▶ **Goal of the exercise**
Set down a word-for-word copy of the data below, limited to the lines from the first through the line with "present. *)".

▶ **Records supplied**
(** [intsetAdd] refines set insertion and reports whether the value was
    new, whatever the width of the elements and whether or not it has to
    change; no access leaves the block. *)
Theorem intsetAdd_refines `{Heap} s X v :
  intset_repr s X -> - 2 ^ 63 <= v < 2 ^ 63 -> Z.of_nat (size X) + 1 < 2 ^ 29 ->
  exists s', intsetAdd s v = Ret (s', bool_decide (v ∉ X)) /\ intset_repr s' ({[v]} ∪ X).
Proof.
  intros (w&xs&R&->) Hv Hn. rewrite (rep_size_set w s xs R) in Hn.
  destruct (value_encoding v Hv) as (vw&Hvw&Henc&Hvf&Hmin).
  assert (forall p, (list_to_set (insert_at p v xs) : gset Z) = {[v]} ∪ list_to_set xs) as Hset.
  { intros p. apply set_eq. intros y. rewrite elem_of_list_to_set, elem_of_insert_at. set_solver. }
  unfold intsetAdd. rewrite (rep_enc w s xs R), Henc.
  destruct (Z.ltb_spec (Z.of_nat w) (Z.of_nat vw)) as [Hlt|Hge].
  - assert (~ fits w v) as Hnf by (intros Hf; specialize (Hmin w (rep_width_ok w s xs R) Hf); lia).
    destruct (upgrade_and_add w vw s xs v R) as (s'&->&R'); try done; [lia|].
    cbn [mbind res_bind]. exists s'. split.
    + rewrite bool_decide_eq_true_2; [done|]. rewrite elem_of_list_to_set.
      eapply located_false, upgrade_located; [apply R|done].
    + eexists _, _. split; [exact R'|]. by rewrite Hset.
  - destruct (intsetSearch_spec w s xs v R) as (found&p&->&Hloc). cbn [mbind res_bind].
    destruct found.
    + pose proof (located_true _ _ _ Hloc) as Hin. exists s. split.
      * rewrite bool_decide_eq_false_2; [done|]. rewrite elem_of_list_to_set. tauto.
      * exists w, xs. split; [done|]. set_solver.
    + destruct (add_in_place w s xs v p R) as (s'&Hrun&R'); [|done|done|].
      { apply (fits_mono vw w); [lia|destruct Hvw as [->|[->| ->]]; lia|done]. }
      exists s'. rewrite bool_decide_eq_true_2
        by (rewrite elem_of_list_to_set; by eapply located_false).
      split; [exact Hrun|]. eexists _, _. split; [exact R'|]. by rewrite Hset.
Qed.

(** [intsetRemove] refines set deletion and reports whether the value was
    present. *)
Theorem intsetRemove_refines `{Heap} s X v :
  intset_repr s X -> - 2 ^ 63 <= v < 2 ^ 63 ->
  exists s', intsetRemove s v = Ret (s', bool_decide (v ∈ X)) /\ intset_repr s' (X ∖ {[v]}).
Proof.
  intros (w&xs&R&->) Hv. destruct (value_encoding v Hv) as (vw&Hvw&Henc&Hvf&Hmin).
  unfold intsetRemove. rewrite (rep_enc w s xs R), Henc.
  destruct (Z.leb_spec (Z.of_nat vw) (Z.of_nat w)) as [Hle|Hgt].
  - destruct (intsetSearch_spec w s xs v R) as (found&p&->&Hloc). cbn [mbind res_bind].
    destruct found.
    + destruct (remove_in_place w s xs v p R Hloc) as (s'&Hrun&R').
      exists s'. rewrite bool_decide_eq_true_2
        by (rewrite elem_of_list_to_set; by eapply located_true).
      split; [exact Hrun|]. eexists _, _. split; [exact R'|]. apply set_eq. intros y.
      rewrite elem_of_list_to_set, (elem_of_remove_at xs p v) by (apply R || done). set_solver.
    + pose proof (located_false _ _ _ Hloc). exists s. split.
      * rewrite bool_decide_eq_false_2; [done|]. by rewrite elem_of_list_to_set.
      * exists w, xs. split; [done|]. set_solver.
  - assert (v ∉ xs) as Hnin.
    { intros Hin. pose proof (rep_fits w s xs R) as Hf. rewrite Forall_forall in Hf.
      specialize (Hmin w (rep_width_ok w s xs R) (Hf v Hin)). lia. }
    exists s. split.
    + rewrite bool_decide_eq_false_2; [done|]. by rewrite elem_of_list_to_set.
    + exists w, xs. split; [done|]. set_solver.
Qed.

(** [intsetFind] decides membership. *)
Theorem intsetFind_correct s X v :
  intset_repr s X -> - 2 ^ 63 <= v < 2 ^ 63 -> intsetFind s v = Ret (bool_decide (v ∈ X)).
Proof.
  intros (w&xs&R&->) Hv. destruct (value_encoding v Hv) as (vw&Hvw&Henc&Hvf&Hmin).
  unfold intsetFind. rewrite (rep_enc w s xs R), Henc.
  destruct (Z.leb_spec (Z.of_nat vw) (Z.of_nat w)) as [Hle|Hgt].
  - destruct (intsetSearch_spec w s xs v R) as (found&p&->&Hloc). cbn [mbind res_bind]. f_equal.
    destruct found; symmetry; [apply bool_decide_eq_true_2|apply bool_decide_eq_false_2];
      rewrite elem_of_list_to_set; [by eapply located_true|by eapply located_false].
  - rewrite bool_decide_eq_false_2; [done|]. rewrite elem_of_list_to_set. intros Hin.
    pose proof (rep_fits w s xs R) as Hf. rewrite Forall_forall in Hf.
    specialize (Hmin w (rep_width_ok w s xs R) (Hf v Hin)). lia.
Qed.

(** * Validation of untrusted blobs *)

Lemma decode_fits w m i : width_ok w -> fits w (decode w m i).
Proof.
  intros Hw. unfold fits, decode. apply swrap_range. width_cases Hw; lia.
Qed.

(** The first [n] elements of a block. *)
Definition elements_of (w : nat) (m : list Z) (n : nat) : list Z := map (decode w m) (seq 0 n).

Lemma lookup_elements_of w m n i x :
  elements_of w m n !! i = Some x <-> (i < n)%nat /\ x = decode w m i.
Proof.
  unfold elements_of. change (map ?f) with (fmap (M := list) f).
  rewrite list_lookup_fmap_Some. split.
  - intros (y&->&[-> ?]%lookup_seq). cbn. done.
  - intros [? ->]. exists i. split; [done|]. apply lookup_seq. lia.
Qed.

Lemma holds_elements_of w m n : (n * w <= length m)%nat -> holds w m 0 (elements_of w m n).
Proof. intros Hl i x [Hi ->]%lookup_elements_of. split; [nia|done]. Qed.

(** The loop compares neighbours. *)
Lemma validate_loop_spec w s k : width_ok w -> encoding s = Z.of_nat w ->
  forall n i prev, ((i + n) * w <= length (contents s))%nat -> (k = i + n)%nat ->
  exists b, validate_loop n s (Z.of_nat i) prev = Ret b /\
    (b = true <-> (forall x, (i < k)%nat -> x = decode w (contents s) i -> prev < x) /\
       forall j, (i <= j)%nat -> (j + 1 < k)%nat ->
         decode w (contents s) j < decode w (contents s) (j + 1)).
Proof.
  intros Hw He. induction n as [|n IH]; intros i prev Hl Hk; cbn [validate_loop].
  { exists true. split; [done|]. split; [|done]. intros _. split; intros; lia. }
  unfold _intsetGet. rewrite He, getEncoded_eq by (done || nia). cbn [mbind res_bind].
  destruct (Z.leb_spec (decode w (contents s) i) prev) as [Hle|Hgt].
  - exists false. split; [done|]. split; [done|]. intros [Hp _].
    specialize (Hp _ ltac:(lia) eq_refl). lia.
  - replace (Z.of_nat i + 1) with (Z.of_nat (i + 1)) by lia.
    destruct (IH (i + 1)%nat (decode w (contents s) i)) as (b&->&Hb); [nia|lia|].
    exists b. split; [done|]. rewrite Hb. split.
    + intros [H1 H2]. split; [by intros x ? ->|]. intros j Hj1 Hj2.
      destruct (decide (j = i)) as [->|]; [by apply H1|apply H2; lia].
    + intros [H1 H2]. split; [intros x ? ->; by apply H2|]. intros j ? ?. apply H2; lia.
Qed.

Lemma sorted_neighbours w m n :
  (forall j, (j + 1 < n)%nat -> decode w m j < decode w m (j + 1)) <->
  sorted_lt (elements_of w m n).
Proof.
  split.
  - intros Hn i j x y Hij [Hi ->]%lookup_elements_of [Hj ->]%lookup_elements_of.
    assert (forall k, (i < k)%nat -> (k < n)%nat -> decode w m i < decode w m k) as Hgo.
    { induction k as [|k IH]; intros H1 H2; [lia|]. pose proof (Hn k ltac:(lia)).
      replace (k + 1)%nat with (S k) in * by lia.
      destruct (decide (i = k)) as [->|]; [done|]. specialize (IH ltac:(lia) ltac:(lia)). lia. }
    by apply Hgo.
  - intros Hs j Hj. apply (Hs j (j + 1)%nat); [lia|by apply lookup_elements_of; split; [lia|]..].
Qed.
(** C36: [ll2string] writes, for every 64-bit value and every destination with
    room for it, the canonical decimal notation and a terminating NUL inside
    the destination only, returns the number of characters, which is what
    [sdigits10] predicts, and [string2ll] reads the value back. *)
Theorem ll2string_roundtrip (m : list Z) (dst dstlen v : Z) :
  LLONG_MIN <= v <= LLONG_MAX -> sdigits10 v < dstlen ->
  0 <= dst -> dst + dstlen <= Z.of_nat (length m) ->
  exists m' n,
    ll2string m dst dstlen v = Ret (m', n) /\
    n = sdigits10 v /\ 0 < n /\
    length m' = length m /\
    string2ll (sub (Z.to_nat dst) (Z.to_nat n) m') = Some v /\
    m' !! Z.to_nat (dst + n) = Some 0 /\
    (forall i, (i < Z.to_nat dst \/ Z.to_nat (dst + n) < i)%nat -> m' !! i = m !! i).
Proof.
  intros Hv Hl Hd Hm. rewrite sdigits10_correct in * by done.
  pose proof (length_dec v Hv). rewrite ll2string_fits by done.
  assert (Hr : (Z.to_nat dst + length (dec v ++ [0%Z]) <= length m)%nat) by (rewrite length_app; simpl; lia).
  eexists _, _. split; [done|]. repeat split; [lia|by rewrite length_patch| | |].
  - rewrite Nat2Z.id. rewrite <- (Nat.add_0_r (Z.to_nat dst)) at 1.
    rewrite sub_patch_in by (rewrite ?length_app; simpl in *; lia).
    rewrite sub_app_l, sub_all by (done || lia). by apply string2ll_complete.
  - rewrite lookup_patch, decide_True by (rewrite ?length_app in *; simpl in *; lia).
    rewrite lookup_app_r by lia.
    by replace (Z.to_nat (dst + Z.of_nat (length (dec v))) - Z.to_nat dst - length (dec v))%nat with 0%nat by lia.
  - intros i Hi. rewrite lookup_patch, decide_False by (rewrite ?length_app in *; simpl in *; lia). done.
Qed.

Lemma ll2string_roundtrip_witness : exists m' n,
    ll2string (repeat 7 24) 2 22 (- 2 ^ 63) = Ret (m', n) /\
    n = sdigits10 (- 2 ^ 63) /\ 0 < n /\ length m' = length (repeat 7 24) /\
    string2ll (sub (Z.to_nat 2) (Z.to_nat n) m') = Some (- 2 ^ 63) /\
    m' !! Z.to_nat (2 + n) = Some 0 /\
    (forall i, (i < Z.to_nat 2 \/ Z.to_nat (2 + n) < i)%nat -> m' !! i = repeat 7 24 !! i).
Proof.
  exact (ll2string_roundtrip (repeat 7 24) 2 22 (- 2 ^ 63)
    ltac:(unfold LLONG_MIN, LLONG_MAX; lia) ltac:(vm_compute; reflexivity)
    ltac:(lia) ltac:(vm_compute; discriminate)).
Defined.

(** A destination without room: the result is 0 and the destination holds a
    NUL-terminated string. *)
Theorem ll2string_no_room (m : list Z) (dst dstlen v : Z) :
  LLONG_MIN <= v <= LLONG_MAX -> 0 < dstlen <= sdigits10 v ->
  0 <= dst -> dst + dstlen <= Z.of_nat (length m) ->
  exists m', ll2string m dst dstlen v = Ret (m', 0) /\ length m' = length m /\
    exists k, (k < Z.to_nat dstlen)%nat /\ m' !! (Z.to_nat dst + k)%nat = Some 0.
Proof.
  intros Hv Hl Hd Hm. rewrite sdigits10_correct in * by done.
  unfold ll2string, dec in *. destruct (Z.ltb_spec v 0).
  - rewrite abs_svalue by lia. cbn [length] in Hl. destruct (Z.ltb_spec dstlen 2).
    + rewrite (proj2 (Z.ltb_lt 0 dstlen)) by lia. rewrite aset_Z by lia.
      eexists. split; [done|]. rewrite length_insert. split; [done|]. exists 0%nat. split; [lia|].
      rewrite Nat.add_0_r. apply list_lookup_insert_eq. lia.
    + rewrite aset_Z by lia. cbn [mbind res_bind]. unfold LLONG_MIN, LLONG_MAX in *.
      rewrite ull2string_short by (rewrite ?length_insert; unfold ULLONG_MAX; lia).
      eexists. split; [done|]. rewrite !length_insert. split; [done|]. exists 1%nat. split; [lia|].
      replace (Z.to_nat dst + 1)%nat with (Z.to_nat (dst + 1)) by lia.
      apply list_lookup_insert_eq. rewrite length_insert. lia.
  - unfold LLONG_MIN, LLONG_MAX in *. rewrite ull2string_short by (unfold ULLONG_MAX; lia).
    eexists. split; [done|]. rewrite length_insert. split; [done|]. exists 0%nat. split; [lia|].
    rewrite Nat.add_0_r. apply list_lookup_insert_eq. lia.
Qed.

(** On a platform with 64-bit [long], [string2l] is [string2ll]. *)
Theorem string2l_string2ll (s : list Z) : string2l s = string2ll s.
Proof.
  unfold string2l. destruct (string2ll s) as [v|] eqn:E; [|done].
  apply string2ll_sound in E as [Hv _]. by rewrite (proj2 (orb_false_iff _ _)) by lia.
Qed.
Lemma glob_star_iff ts s :
  glob nocase (TStar :: ts) s <-> exists s', s' `suffix_of` s /\ glob nocase ts s'.
Proof.
  split.
  - inversion 1 as [|? s1 s2|]; simplify_eq; exists s2; split; [by exists s1|done].
  - intros (s' & [s1 ->] & H). by constructor.
Qed.

Lemma glob_one_iff t ts s : t <> TStar ->
  glob nocase (t :: ts) s <-> exists c s', s = c :: s' /\ token_ok nocase t c = true /\ glob nocase ts s'.
Proof.
  intros Ht. split.
  - inversion 1; simplify_eq. eauto.
  - intros (c & s' & -> & ? & ?). by constructor.
Qed.

(** A run of stars is one star. *)
Lemma glob_skip_stars pat s :
  glob nocase (TStar :: parse pat) s <-> glob nocase (TStar :: parse (skip_stars pat)) s.
Proof.
  revert s. induction pat as [|p0 pat IH]; intros s; [done|]. cbn [skip_stars].
  destruct (Z.eqb_spec p0 42) as [->|]; [|done]. rewrite <- IH.
  rewrite parse_cons. cbn. rewrite glob_star_iff. setoid_rewrite glob_star_iff.
  split.
  - intros (s' & ? & s'' & ? & ?). exists s''. split; [by etrans|done].
  - intros (s' & ? & ?). by exists s'; eauto.
Qed.

Lemma skip_stars_head pat p0 pat1 : skip_stars pat = p0 :: pat1 -> p0 <> 42.
Proof.
  induction pat as [|q pat IH]; simpl; [done|]. destruct (Z.eqb_spec q 42); [done|]. naive_solver.
Qed.

Lemma skip_stars_length pat : (length (skip_stars pat) <= length pat)%nat.
Proof. induction pat as [|q pat IH]; simpl; [lia|]. case_match; simpl; lia. Qed.

Lemma glob_empty_nonstar p0 pat1 : p0 <> 42 -> ~ glob nocase (parse (p0 :: pat1)) [].
Proof.
  intros Hne. rewrite parse_cons. rewrite glob_one_iff by (by rewrite parse_token_star).
  naive_solver.
Qed.

Lemma glob_nil_iff s : glob nocase [] s <-> s = [].
Proof. split; [by inversion 1|]. intros ->. constructor. Qed.

Lemma glob_empty pat : glob nocase (parse pat) [] <-> skip_stars pat = [].
Proof.
  induction pat as [|p0 pat IH]; [by rewrite glob_nil_iff|]. cbn [skip_stars].
  destruct (Z.eqb_spec p0 42) as [->|Hne].
  - rewrite parse_cons, glob_star_iff, <- IH. cbn. split.
    + intros (s' & Hs & ?). by apply suffix_nil_inv in Hs as ->.
    + intros H. by exists [].
  - split; [|done]. by intros ?%glob_empty_nonstar.
Qed.
End glob.

(** ** The matcher decides the reference semantics *)

(** What one call promises, started with the flag clear: it decides the match
    of the pattern with the string, and when it fails with the flag set, the
    pattern matches no suffix of the string either, so that no earlier star
    can succeed by swallowing more. *)
Definition decides (nocase : bool) (ts : list token) (s : list Z) (r : res (bool * bool)) : Prop :=
  exists b k, r = Ret (b, k) /\ (b = true <-> glob nocase ts s) /\
    (b = false -> k = true -> forall s', s' `suffix_of` s -> ~ glob nocase ts s').
(** ** Safety of the decompressor *)

Lemma decompress_step_safe inp out_len ip op out :
  bytes inp -> 0 <= ip < Z.of_nat (length inp) -> 0 <= op <= out_len ->
  Z.of_nat (length out) = out_len ->
  exists r, decompress_step inp out_len ip op out = Ret r /\
    match r with
    | inl _ => True
    | inr (ip', op', out') =>
        ip < ip' <= Z.of_nat (length inp) /\ op <= op' <= out_len /\ length out' = length out
    end.
Proof.
  intros Hb Hip Hop Hout. unfold decompress_step.
  destruct (aget_byte inp ip Hb Hip) as (ctrl & -> & Hc). cbn [mbind res_bind].
  change (Z.shiftl 1 5) with 32. destruct (Z.ltb_spec ctrl 32).
  - destruct (Z.ltb_spec out_len (op + (ctrl + 1))); [by eexists|].
    destruct (Z.ltb_spec (Z.of_nat (length inp)) (ip + 1 + (ctrl + 1))); [by eexists|].
    rewrite copy_literals_spec by lia. eexists. split; [done|]. cbn. split; [lia|]. split; [lia|].
    apply length_patch. rewrite length_sub by lia. lia.
  - assert (Hsh : 0 <= Z.shiftr ctrl 5) by (apply Z.shiftr_nonneg; lia).
    assert (Hld : 0 <= Z.shiftl (Z.land ctrl 31) 8) by (apply Z.shiftl_nonneg, Z.land_nonneg; lia).
    destruct (Z.leb_spec (Z.of_nat (length inp)) (ip + 1)); [by eexists|].
    assert (Hlen : exists len ip', (if Z.shiftr ctrl 5 =? 7 then l ← aget inp (ip + 1); Ret (Z.shiftr ctrl 5 + l, ip + 1 + 1)
        else Ret (Z.shiftr ctrl 5, ip + 1)) = Ret (len, ip') /\ 0 <= len /\ ip < ip').
    { destruct (Z.shiftr ctrl 5 =? 7); [|eexists _, _; split; [done|lia]].
      destruct (aget_byte inp (ip + 1) Hb ltac:(lia)) as (l & -> & Hl). eexists _, _. split; [done|lia]. }
    destruct Hlen as (len & ip' & -> & Hlen & Hip'). cbn [mbind res_bind].
    destruct (Z.leb_spec (Z.of_nat (length inp)) ip'); [by eexists|].
    destruct (aget_byte inp ip' Hb ltac:(lia)) as (o & -> & Hol). cbn [mbind res_bind].
    destruct (Z.ltb_spec out_len (op + len + 2)); [by eexists|].
    destruct (Z.ltb_spec (op - Z.shiftl (Z.land ctrl 31) 8 - 1 - o) 0); [by eexists|].
    destruct (copy_ref_spec out op (op - Z.shiftl (Z.land ctrl 31) 8 - 1 - o) len) as (out' & -> & Hcop & _);
      [lia|lia|lia|].
    eexists. split; [done|]. cbn. split; [lia|]. split; [lia|done].
Qed.

Lemma decompress_loop_safe fuel inp out_len ip op out :
  bytes inp -> 0 <= ip -> Z.of_nat (length inp) - ip <= Z.of_nat fuel -> 0 <= op <= out_len ->
  Z.of_nat (length out) = out_len ->
  exists n out', decompress_loop fuel inp out_len ip op out = Ret (n, out') /\
    0 <= n <= out_len /\ length out' = length out.
Proof.
  revert ip op out. induction fuel as [|fuel IH]; intros ip op out Hb Hip Hf Hop Hout;
    cbn [decompress_loop]; destruct (Z.ltb_spec ip (Z.of_nat (length inp))); try lia;
    try (eexists _, _; split; [done|]; split; [lia|done]).
  destruct (decompress_step_safe inp out_len ip op out Hb ltac:(lia) Hop Hout) as (r & -> & Hr).
  cbn [mbind res_bind]. destruct r as [err|[[ip' op'] out1]].
  { eexists _, _. split; [done|]. split; [lia|done]. }
  destruct Hr as (? & ? & Hl). rewrite <- Hl. apply IH; try done; lia.
Qed.

(** ** Compression *)

Section compress_proofs.
Context (in_data : Z) (inp : list Z) (out_len : Z).
Context (Hinp : bytes inp) (Hin0 : MAX_OFF <= in_data) (Hin1 : in_data + Z.of_nat (length inp) < 2 ^ 64).
Local Abbreviation in_end := (Z.of_nat (length inp)).

(** [same r i n]: the [n] octets at [r] and at [i] of the input agree. *)
Definition same (r i n : Z) : Prop :=
  forall k, 0 <= k < n -> inp !! Z.to_nat (r + k) = inp !! Z.to_nat (i + k).

Lemma same_extend r i n b :
  0 <= r -> 0 <= i -> 0 <= n -> same r i n ->
  inp !! Z.to_nat (r + n) = Some b -> inp !! Z.to_nat (i + n) = Some b -> same r i (n + 1).
Proof.
  intros Hr Hi Hn Hs Hb1 Hb2 k Hk. destruct (decide (k = n)) as [->|]; [congruence|]. apply Hs. lia.
Qed.

Lemma unrolled_spec n ref ip len :
  0 <= ref < ip -> 0 <= len -> ip + len + Z.of_nat n < in_end -> same ref ip (len + 1) ->
  exists len' stop, unrolled inp n ref ip len = Ret (len', stop) /\
    (if stop : bool then len < len' <= len + Z.of_nat n /\ same ref ip len'
     else len' = len + Z.of_nat n /\ same ref ip (len' + 1)).
Proof.
  revert len. induction n as [|n IH]; intros len Hr Hl He Hs; cbn [unrolled].
  { eexists _, _. split; [done|]. cbn. split; [lia|done]. }
  destruct (aget_byte inp (ref + (len + 1)) Hinp ltac:(lia)) as (a & -> & _ & Ea).
  destruct (aget_byte inp (ip + (len + 1)) Hinp ltac:(lia)) as (b & -> & _ & Eb).
  cbn [mbind res_bind]. destruct (Z.eqb_spec a b) as [->|]; cbn [negb].
  - destruct (IH (len + 1)) as (len' & stop & -> & Hs'); [lia|lia|lia| |].
    { eapply same_extend; eauto; lia. }
    eexists _, _. split; [done|]. destruct stop; split; try lia; apply Hs'.
  - eexists _, _. split; [done|]. split; [lia|done].
Qed.

Lemma match_loop_spec fuel ref ip maxlen len :
  0 <= ref < ip -> 0 <= len -> ip + len + 1 <= in_end -> ip + maxlen <= in_end ->
  maxlen - len <= Z.of_nat fuel -> (0 < fuel)%nat -> same ref ip (len + 1) ->
  exists len', match_loop inp fuel ref ip maxlen len = Ret len' /\
    len < len' <= Z.max (len + 1) maxlen /\ same ref ip len'.
Proof.
  revert len. induction fuel as [|fuel IH]; intros len Hr Hl He Hm Hf Hp Hs; cbn [match_loop]; [lia|].
  destruct (Z.ltb_spec (len + 1) maxlen); [|eexists; split; [done|]; split; [lia|done]].
  destruct (aget_byte inp (ref + (len + 1)) Hinp ltac:(lia)) as (a & -> & _ & Ea).
  destruct (aget_byte inp (ip + (len + 1)) Hinp ltac:(lia)) as (b & -> & _ & Eb).
  cbn [mbind res_bind]. destruct (Z.eqb_spec a b) as [->|]; [|eexists; split; [done|]; split; [lia|done]].
  destruct (IH (len + 1)) as (len' & -> & Hle & Hs'); try lia.
  { eapply same_extend; eauto; lia. }
  eexists. split; [done|]. split; [lia|done].
Qed.
(** [true] is [DICT_OK]; [alloc_ok] is whether the allocation succeeds. *)
Definition _dictExpand (d : dict) (size : Z) (alloc_ok : bool) : res (dict * bool) :=
  if dictIsRehashing d || (size <? sel (ht_used d) false) then Ret (d, false) else
  new_exp ← _dictNextExp size;
  let newsize := Z.shiftl 1 new_exp in
  if (newsize <? size) || (u64 (newsize * 8) <? newsize) then Ret (d, false) else
  if new_exp =? sel (ht_size_exp d) false then Ret (d, false) else
  if negb alloc_ok then Ret (d, false) else
  let new_table := replicate (Z.to_nat newsize) CNull in
  match sel (ht_table d) false with
  | [] => Ret (set_table (set_used (set_size_exp d false new_exp) false 0) false new_table, true)
  | _ :: _ =>
      Ret (set_rehashidx (set_table (set_used (set_size_exp d true new_exp) true 0) true new_table) 0, true)
  end.

Definition dictExpand (d : dict) (size : Z) : res (dict * bool) := _dictExpand d size true.

Definition dictResize (d : dict) : res (dict * bool) :=
  if negb (bool_decide (dict_can_resize = DICT_RESIZE_ENABLE)) || dictIsRehashing d then Ret (d, false) else
  let minimal := sel (ht_used d) false in
  let minimal := if minimal <? DICT_HT_INITIAL_SIZE then DICT_HT_INITIAL_SIZE else minimal in
  dictExpand d minimal.

Definition dictTypeExpandAllowed (d : dict) : res bool :=
  e ← _dictNextExp (sel (ht_used d) false + 1);
  Ret (expandAllowed (DICTHT_SIZE e * 8) (sel (ht_used d) false) (DICTHT_SIZE (sel (ht_size_exp d) false))).

Definition _dictExpandIfNeeded (d : dict) : res (dict * bool) :=
  if dictIsRehashing d then Ret (d, true) else
  let size0 := DICTHT_SIZE (sel (ht_size_exp d) false) in
  let used0 := sel (ht_used d) false in
  if size0 =? 0 then dictExpand d DICT_HT_INITIAL_SIZE else
  allowed ← dictTypeExpandAllowed d;
  if negb allowed then Ret (d, true) else
  if (bool_decide (dict_can_resize = DICT_RESIZE_ENABLE) && (size0 <=? used0))
     || (negb (bool_decide (dict_can_resize = DICT_RESIZE_FORBID)) && (dict_force_resize_ratio <? used0 / size0))
  then dictExpand d (used0 + 1)
  else Ret (d, true).

(** ** Incremental rehashing *)

(** The body of the loop that moves a bucket: the entry [de] with key [key]
    goes in front of its new bucket. *)
Definition move_entry (d : dict) (de : chain) (key : K) : res dict :=
  let h :=
    if sel (ht_size_exp d) false <? sel (ht_size_exp d) true then
      Z.land (hashFunction key) (DICTHT_SIZE_MASK (sel (ht_size_exp d) true))
    else Z.land (rehashidx d) (DICTHT_SIZE_MASK (sel (ht_size_exp d) true)) in
  dst ← bucket d true h;
  de ←
    (if no_value then
       match keys_are_odd, dst with
       | true, CNull => _ ← assert (entryIsKey key); Ret (CKey key)
       | _, _ =>
           match de with
           | CKey _ => Ret (CNoValue key dst)
           | CNoValue _ _ => dictSetNext de dst
           | _ => Abort
           end
       end
     else dictSetNext de dst);
  d ← set_bucket d true h de;
  let d := set_used d false (sel (ht_used d) false - 1) in
  Ret (set_used d true (sel (ht_used d) true + 1)).

Fixpoint move_bucket (de : chain) (d : dict) : res dict :=
  match de with
  | CNull => Ret d
  | CKey k => move_entry d de k
  | CNoValue k next | CNormal k _ next => d ← move_entry d de k; move_bucket next d
  end.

▶ **Solution**
(** [intsetAdd] refines set insertion and reports whether the value was
    new, whatever the width of the elements and whether or not it has to
    change; no access leaves the block. *)
Theorem intsetAdd_refines `{Heap} s X v :
  intset_repr s X -> - 2 ^ 63 <= v < 2 ^ 63 -> Z.of_nat (size X) + 1 < 2 ^ 29 ->
  exists s', intsetAdd s v = Ret (s', bool_decide (v ∉ X)) /\ intset_repr s' ({[v]} ∪ X).
Proof.
  intros (w&xs&R&->) Hv Hn. rewrite (rep_size_set w s xs R) in Hn.
  destruct (value_encoding v Hv) as (vw&Hvw&Henc&Hvf&Hmin).
  assert (forall p, (list_to_set (insert_at p v xs) : gset Z) = {[v]} ∪ list_to_set xs) as Hset.
  { intros p. apply set_eq. intros y. rewrite elem_of_list_to_set, elem_of_insert_at. set_solver. }
  unfold intsetAdd. rewrite (rep_enc w s xs R), Henc.
  destruct (Z.ltb_spec (Z.of_nat w) (Z.of_nat vw)) as [Hlt|Hge].
  - assert (~ fits w v) as Hnf by (intros Hf; specialize (Hmin w (rep_width_ok w s xs R) Hf); lia).
    destruct (upgrade_and_add w vw s xs v R) as (s'&->&R'); try done; [lia|].
    cbn [mbind res_bind]. exists s'. split.
    + rewrite bool_decide_eq_true_2; [done|]. rewrite elem_of_list_to_set.
      eapply located_false, upgrade_located; [apply R|done].
    + eexists _, _. split; [exact R'|]. by rewrite Hset.
  - destruct (intsetSearch_spec w s xs v R) as (found&p&->&Hloc). cbn [mbind res_bind].
    destruct found.
    + pose proof (located_true _ _ _ Hloc) as Hin. exists s. split.
      * rewrite bool_decide_eq_false_2; [done|]. rewrite elem_of_list_to_set. tauto.
      * exists w, xs. split; [done|]. set_solver.
    + destruct (add_in_place w s xs v p R) as (s'&Hrun&R'); [|done|done|].
      { apply (fits_mono vw w); [lia|destruct Hvw as [->|[->| ->]]; lia|done]. }
      exists s'. rewrite bool_decide_eq_true_2
        by (rewrite elem_of_list_to_set; by eapply located_false).
      split; [exact Hrun|]. eexists _, _. split; [exact R'|]. by rewrite Hset.
Qed.

(** [intsetRemove] refines set deletion and reports whether the value was
    present. *)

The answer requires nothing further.